(** A search whose body looks at one object and changes it when it is the one. *)
Lemma find_each_run (ob : nat → obj) (P : oview → bool) (f : oview → oview) (body : nat → OM bool) l s :
  (∀ i s, locks_ok s → ∃ s', body i s = Ok (P (view s (ob i)), s') ∧ quiet s' ∧ same_procs (sch s) (sch s') ∧
    changes (ob i) (vif (P (view s (ob i))) f (view s (ob i))) s s') →
  locks_ok s →
  ∃ s', quiet s' ∧ same_procs (sch s) (sch s') ∧
    match find (fun i => P (view s (ob i))) l with
    | Some i => find_each l body s = Ok (Z.of_nat i, s') ∧ changes (ob i) (f (view s (ob i))) s s'
    | None => find_each l body s = Ok (-1, s') ∧ ∀ o, view s' o = view s o
    end.
Proof.
  intros Hbody. revert s. induction l as [|i l IH]; intros s Hl.
  - exists s. split; [apply Hl | done].
  - destruct (Hbody i s Hl) as (s1 & R1 & Hq1 & Hp1 & C1). cbn [find find_each]. rewrite (bind_Ok _ _ _ _ _ R1).
    destruct (P (view s (ob i))) eqn:E; cbn [vif] in C1.
    + exists s1. done.
    + pose proof (changes_same _ _ _ C1) as Hsame.
      assert (locks_ok s1) as Hl1 by (split; [done|]; intros o; rewrite Hsame; apply Hl).
      destruct (IH s1 Hl1) as (s2 & Hq2 & Hp2 & H2). exists s2. split; [done|].
      split; [unfold same_procs in *; intuition congruence|].
      assert (find (fun i => P (view s1 (ob i))) l = find (fun i => P (view s (ob i))) l) as Ef.
      { clear -Hsame. induction l as [|j l IH]; [done|]. cbn. rewrite Hsame. by rewrite IH. }
      rewrite Ef in H2. destruct (find _ l) as [j|].
      * destruct H2 as [R2 [E1 E2]]. split; [done|]. rewrite Hsame in E1. split; [done|]. intros o Ho. rewrite E2 by done. apply Hsame.
      * destruct H2 as [R2 E2]. split; [done|]. intros o. rewrite E2. apply Hsame.
Qed.

Definition is_free (v : oview) : bool := oref v =? 0.
Definition add_bit (p : nat) (v : oview) : oview := vref (Z.lor (oref v) (bit p)) v.

(** The object a creating call settles on, and what it looks like before the bit. *)
Definition settled (ob : nat → obj) (matches : oview → bool) (touch fresh : oview → oview) (n : Z) (s : os) : option (nat * oview) :=
  match find (fun i => matches (view s (ob i))) (upto n) with
  | Some i => Some (i, touch (view s (ob i)))
  | None =>
      match find (fun i => is_free (view s (ob i))) (upto n) with
      | Some i => Some (i, fresh (view s (ob i)))
      | None => None
      end
  end.

Lemma search_run ob P touch fresh found make n s i v :
  (∀ i s, locks_ok s → ∃ s', found i s = Ok (P (view s (ob i)), s') ∧ quiet s' ∧ same_procs (sch s) (sch s') ∧
    changes (ob i) (vif (P (view s (ob i))) touch (view s (ob i))) s s') →
  (∀ i s, locks_ok s → ∃ s', make i s = Ok (is_free (view s (ob i)), s') ∧ quiet s' ∧ same_procs (sch s) (sch s') ∧
    changes (ob i) (vif (is_free (view s (ob i))) fresh (view s (ob i))) s s') →
  locks_ok s → settled ob P touch fresh n s = Some (i, v) →
  ∃ s1, (id <- find_each (upto n) found ;; or_else id (find_each (upto n) make)) s = Ok (Z.of_nat i, s1) ∧
    quiet s1 ∧ same_procs (sch s) (sch s1) ∧ changes (ob i) v s s1.
Proof.
  intros Hf Hm Hl E. unfold settled in E. destruct (find_each_run ob P touch found (upto n) s Hf Hl) as (s1 & Hq1 & Hp1 & H1).
  destruct (find _ (upto n)) as [j|] eqn:Ej.
  - injection E as <- <-. destruct H1 as [R1 C1]. exists s1. split_and!; [| done | done | done].
    rewrite (bind_Ok _ _ _ _ _ R1). unfold or_else. by rewrite (proj2 (Z.eqb_neq (Z.of_nat j) (-1))) by lia.
  - destruct H1 as [R1 V1]. assert (locks_ok s1) as Hl1 by (split; [done|]; intros o; rewrite V1; apply Hl).
    destruct (find_each_run ob is_free fresh make (upto n) s1 Hm Hl1) as (s2 & Hq2 & Hp2 & H2).
    assert (∀ l, find (fun i => is_free (view s1 (ob i))) l = find (fun i => is_free (view s (ob i))) l) as Ef.
    { intros l. induction l as [|k l IH]; [done|]. cbn. by rewrite V1, IH. }
    rewrite Ef in H2. destruct (find (fun i => is_free _) (upto n)) as [k|]; [|done]. injection E as <- <-.
    destruct H2 as [R2 [C2 C2']]. exists s2. split_and!; [| done | unfold same_procs in *; intuition congruence |].
    + rewrite (bind_Ok _ _ _ _ _ R1). exact R2.
    + rewrite V1 in C2. split; [done|]. intros o Ho. rewrite C2' by done. apply V1.
Qed.

(** Adding the bit. *)
Lemma add_bit_run `{T : LockTable ob sp rf sref destr} s s1 i v p :
  quiet s1 → changes (ob i) v s s1 →
  let s' := sref i (Z.lor (rf s1 i) (bit p)) s1 in
  quiet s' ∧ changes (ob i) (add_bit p v) s s' ∧ sch s' = sch s1.
Proof.
  intros Hq C s'. destruct (tb_rest s1 i (Z.lor (rf s1 i) (bit p))) as [E1 E2]. split_and!; [| | exact E1].
  - destruct Hq as [Hg Hs]. unfold s'. split; [by rewrite E1 | by rewrite E2].
  - pose proof (tb_set s1 i (Z.lor (rf s1 i) (bit p))) as C2. rewrite tb_ref in C2. pose proof C as [Ev _]. rewrite Ev in C2.
    unfold add_bit, s'. rewrite tb_ref, Ev. by eapply changes_trans.
Qed.

Lemma bit_nonzero r p : Z.lor r (bit p) ≠ 0.
Proof.
  intros E. assert (Z.testbit (Z.lor r (bit p)) (Z.of_nat p) = true) as H.
  { rewrite Z.lor_spec. unfold bit. rewrite Z.shiftl_1_l, Z.pow2_bits_true by lia. apply orb_true_r. }
  by rewrite E, Z.bits_0 in H.
Qed.

Lemma has_bit_added p v : has_bit (oref (add_bit p v)) p = true.
Proof.
  unfold add_bit. rewrite oref_ref, has_bit_testbit, Z.lor_spec. unfold bit. rewrite Z.shiftl_1_l, Z.pow2_bits_true by lia. apply orb_true_r.
Qed.

(** ** Initialising a list that is empty *)
Lemma reset_good v q : sched_good v → queue v q = [] → sched_good (set_queue q [] v).
Proof.
  intros [Hi Hr Hp] Eq. split; [|by destruct Hr; split | done].
  assert (∀ q', queue (set_queue q [] v) q' = queue v q') as Hq.
  { intros q'. cbn. destruct (decide (q' = q)) as [->|]; [by rewrite fn_lookup_insert | by rewrite fn_lookup_insert_ne]. }
  destruct Hi. split; try done.
  - by apply linked_reset.
  - intros p x Hex Hx. specialize (si_fits p x Hex Hx). unfold pcb_fits in *. cbn [harts set_queue]. rewrite Hq. done.
Qed.

Lemma init_list_run q s : init_list q s = Ok (tt, set_list q true (set_sch (set_queue q [] (sch s)) s)).
Proof. done. Qed.

(** A search body that only looks. *)
Lemma look_run r o (body : OM bool) b s :
  quiet s → body (set_spin r LOCKED s) = Ok (b, set_spin r LOCKED s) →
  ∃ s', with_spin r body s = Ok (b, s') ∧ quiet s' ∧ same_procs (sch s) (sch s') ∧ changes o (vif b id (view s o)) s s'.
Proof.
  intros Hq R. exists (spun r s). split_and!; [| by apply sim_spun | done |].
  - apply with_spin_run; [apply Hq | exact R].
  - destruct b; by apply sim_changes, sim_spun.
Qed.

(** A creating body on an object that is in use. *)
Lemma busy_run r o f (body : OM bool) s :
  quiet s → body (set_spin r LOCKED s) = Ok (false, set_spin r LOCKED s) → is_free (view s o) = false →
  ∃ s', with_spin r body s = Ok (is_free (view s o), s') ∧ quiet s' ∧ same_procs (sch s) (sch s') ∧
    changes o (vif (is_free (view s o)) f (view s o)) s s'.
Proof. intros Hq R E. rewrite E. destruct (look_run r o body false s Hq R) as (s' & ?). by exists s'. Qed.

(** The state after an initialised lock: every spin word is free again. *)
Lemma spins_reinit (r r2 : spin_ref) (f : spin_ref → lock_status_t) :
  (∀ r', f r' = UNLOCKED) → ∀ r', <[r := UNLOCKED]> (<[r2 := UNLOCKED]> (<[r := LOCKED]> f)) r' = UNLOCKED.
Proof.
  intros H r'. destruct (decide (r' = r)) as [->|]; [by rewrite fn_lookup_insert|]. rewrite fn_lookup_insert_ne by done.
  destruct (decide (r' = r2)) as [->|]; [by rewrite fn_lookup_insert|]. by rewrite !fn_lookup_insert_ne.
Qed.

Lemma queue_reset v q q' : queue v q = [] → queue (set_queue q [] v) q' = queue v q'.
Proof. intros E. cbn. destruct (decide (q' = q)) as [->|]; [by rewrite fn_lookup_insert | by rewrite fn_lookup_insert_ne]. Qed.

(** ** The five kinds *)
Definition key_matches (key : Z) (v : oview) : bool :=
  match v with
  | VMutex m r _ _ => negb (r =? 0) && (m_key m =? key)
  | VBarrier b r _ _ => negb (r =? 0) && (b_key b =? key)
  | VCond k r _ _ => negb (r =? 0) && (k =? key)
  | VSema m r _ _ => negb (r =? 0) && (s_key m =? key)
  | _ => false
  end.
Definition fresh_mutex (key : Z) (_ : oview) : oview := VMutex (mk_mutex 0 (-1) key) 0 [] true.
Definition fresh_barrier (g : Z) (v : oview) : oview :=
  match v with VBarrier b _ _ _ => VBarrier (mk_barrier (b_key b) g 0) 0 [] true | v => v end.
Definition fresh_cond (key : Z) (_ : oview) : oview := VCond key 0 [] true.
Definition fresh_sema (key init : Z) (_ : oview) : oview := VSema (mk_sema key init) 1 [] true.

Lemma make_mutex_run key i s :
  locks_ok s → ∃ s', with_spin (SpMutex (MLock i)) (
    r <- gets (fun s => mlock_ref s i) ;;
    if r =? 0 then
      mutex_init (MLock i) ;; m <- get_mutex (MLock i) ;;
      modify (set_mutex (MLock i) (mk_mutex (acquired m) (m_pid m) key)) ;; ret true
    else ret false) s = Ok (is_free (view s (OMutex i)), s') ∧ quiet s' ∧ same_procs (sch s) (sch s') ∧
    changes (OMutex i) (vif (is_free (view s (OMutex i))) (fresh_mutex key) (view s (OMutex i))) s s'.
Proof.
  intros [Hq Hv]. pose proof Hq as [Hg Hs]. pose proof (Hv (OMutex i)) as (Hw & _).
  unfold is_free, view, oref. destruct (Z.eqb_spec (mlock_ref s i) 0) as [E|E]; cycle 1.
  { destruct (look_run (SpMutex (MLock i)) (OMutex i) (r <- gets (fun s => mlock_ref s i) ;;
      if r =? 0 then mutex_init (MLock i) ;; m <- get_mutex (MLock i) ;;
        modify (set_mutex (MLock i) (mk_mutex (acquired m) (m_pid m) key)) ;; ret true else ret false) false s Hq) as (s' & H).
    { unfold gets, bind. cbn [mlock_ref set_spin]. by rewrite (proj2 (Z.eqb_neq _ 0) E). }
    by exists s'. }
  eexists. split; [|split_and!].
  - apply with_spin_run; [apply Hs|]. unfold gets. unfold bind at 1. cbn [mlock_ref set_spin]. rewrite E. reflexivity.
  - split; [apply (reset_good (sch s)); [done | by apply Hw]|]. cbn. by apply spins_reinit.
  - done.
  - split.
    + cbn [vif]. vw. unfold fresh_mutex. f_equal; [exact E|]. rewrite (queue_reset (sch s) (QMutex i)); by apply Hw.
    + other_view (fun q' => queue_reset (sch s) (QMutex i) q' (Hw E)).
Qed.

Ltac busy Hq E := match goal with |- ∃ s', with_spin ?r ?body ?s = Ok (_, s') ∧ _ ∧ _ ∧ changes ?o _ _ _ =>
  destruct (look_run r o body false s Hq) as (s' & H);
    [unfold gets; unfold bind at 1; cbn [sch set_spin mlock_ref barrier_ref cond_ref sema_ref mbox_ref];
     by rewrite (proj2 (Z.eqb_neq _ 0) E) | by exists s'] end.

Lemma make_barrier_run g i s :
  locks_ok s → ∃ s', with_spin (SpBarrier i) (
    r <- gets (fun s => barrier_ref s i) ;;
    if r =? 0 then
      barrier_init i ;; b <- get_barrier i ;;
      modify (set_barrier i (mk_barrier (b_key b) g (current b))) ;; ret true
    else ret false) s = Ok (is_free (view s (OBarrier i)), s') ∧ quiet s' ∧ same_procs (sch s) (sch s') ∧
    changes (OBarrier i) (vif (is_free (view s (OBarrier i))) (fresh_barrier g) (view s (OBarrier i))) s s'.
Proof.
  intros [Hq Hv]. pose proof Hq as [Hg Hs]. pose proof (Hv (OBarrier i)) as (Hw & _).
  unfold is_free, view, oref. destruct (Z.eqb_spec (barrier_ref s i) 0) as [E|E]; [|busy Hq E].
  eexists. split; [|split_and!].
  - apply with_spin_run; [apply Hs|]. unfold gets. unfold bind at 1. cbn [barrier_ref set_spin]. rewrite E. reflexivity.
  - split; [apply (reset_good (sch s)); [done | by apply Hw]|]. cbn. by apply spins_reinit.
  - done.
  - split.
    + cbn [vif]. vw. unfold fresh_barrier. f_equal; [exact E|].
      rewrite (queue_reset (sch s) (QBarrier i)); by apply Hw.
    + other_view (fun q' => queue_reset (sch s) (QBarrier i) q' (Hw E)).
Qed.

Lemma make_cond_run key i s :
  locks_ok s → ∃ s', with_spin (SpCond (CCond i)) (
    r <- gets (fun s => cond_ref s i) ;;
    if r =? 0 then condition_init (CCond i) ;; modify (set_cond_key (CCond i) key) ;; ret true
    else ret false) s = Ok (is_free (view s (OCond i)), s') ∧ quiet s' ∧ same_procs (sch s) (sch s') ∧
    changes (OCond i) (vif (is_free (view s (OCond i))) (fresh_cond key) (view s (OCond i))) s s'.
Proof.
  intros [Hq Hv]. pose proof Hq as [Hg Hs]. pose proof (Hv (OCond i)) as (Hw & _).
  unfold is_free, view, oref. destruct (Z.eqb_spec (cond_ref s i) 0) as [E|E]; [|busy Hq E].
  eexists. split; [|split_and!].
  - apply with_spin_run; [apply Hs|]. unfold gets. unfold bind at 1. cbn [cond_ref set_spin]. rewrite E. reflexivity.
  - split; [apply (reset_good (sch s)); [done | by apply Hw]|]. cbn. by apply spins_reinit.
  - done.
  - split.
    + cbn [vif]. vw. unfold fresh_cond. f_equal; [exact E|]. rewrite (queue_reset (sch s) (QCond i)); by apply Hw.
    + other_view (fun q' => queue_reset (sch s) (QCond i) q' (Hw E)).
Qed.

Lemma make_sema_run key init i s :
  locks_ok s → ∃ s', with_spin (SpSema i) (
    r <- gets (fun s => sema_ref s i) ;;
    if r =? 0 then
      modify (set_sema_ref i 1) ;; semaphore_init i ;; modify (set_sema i (mk_sema key init)) ;; ret true
    else ret false) s = Ok (is_free (view s (OSema i)), s') ∧ quiet s' ∧ same_procs (sch s) (sch s') ∧
    changes (OSema i) (vif (is_free (view s (OSema i))) (fresh_sema key init) (view s (OSema i))) s s'.
Proof.
  intros [Hq Hv]. pose proof Hq as [Hg Hs]. pose proof (Hv (OSema i)) as (Hw & _).
  unfold is_free, view, oref. destruct (Z.eqb_spec (sema_ref s i) 0) as [E|E]; [|busy Hq E].
  eexists. split; [|split_and!].
  - apply with_spin_run; [apply Hs|]. unfold gets. unfold bind at 1. cbn [sema_ref set_spin]. rewrite E. reflexivity.
  - split; [apply (reset_good (sch s)); [done | by apply Hw]|]. cbn. by apply spins_reinit.
  - done.
  - split.
    + cbn [vif]. vw. unfold fresh_sema. f_equal. rewrite (queue_reset (sch s) (QSema i)); by apply Hw.
    + other_view (fun q' => queue_reset (sch s) (QSema i) q' (Hw E)).
Qed.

+++

Problem statement: From the records above, quote only the lines running from the line with "r <- gets (fun s => barrier_ref s i) ;;" to the line with "fresh_barrier. f_equal; [exact E|].", both lines included.

Exercise result:
    r <- gets (fun s => barrier_ref s i) ;;
    if r =? 0 then
      barrier_init i ;; b <- get_barrier i ;;
      modify (set_barrier i (mk_barrier (b_key b) g (current b))) ;; ret true
    else ret false) s = Ok (is_free (view s (OBarrier i)), s') ∧ quiet s' ∧ same_procs (sch s) (sch s') ∧
    changes (OBarrier i) (vif (is_free (view s (OBarrier i))) (fresh_barrier g) (view s (OBarrier i))) s s'.
Proof.
  intros [Hq Hv]. pose proof Hq as [Hg Hs]. pose proof (Hv (OBarrier i)) as (Hw & _).
  unfold is_free, view, oref. destruct (Z.eqb_spec (barrier_ref s i) 0) as [E|E]; [|busy Hq E].
  eexists. split; [|split_and!].
  - apply with_spin_run; [apply Hs|]. unfold gets. unfold bind at 1. cbn [barrier_ref set_spin]. rewrite E. reflexivity.
  - split; [apply (reset_good (sch s)); [done | by apply Hw]|]. cbn. by apply spins_reinit.
  - done.
  - split.
    + cbn [vif]. vw. unfold fresh_barrier. f_equal; [exact E|].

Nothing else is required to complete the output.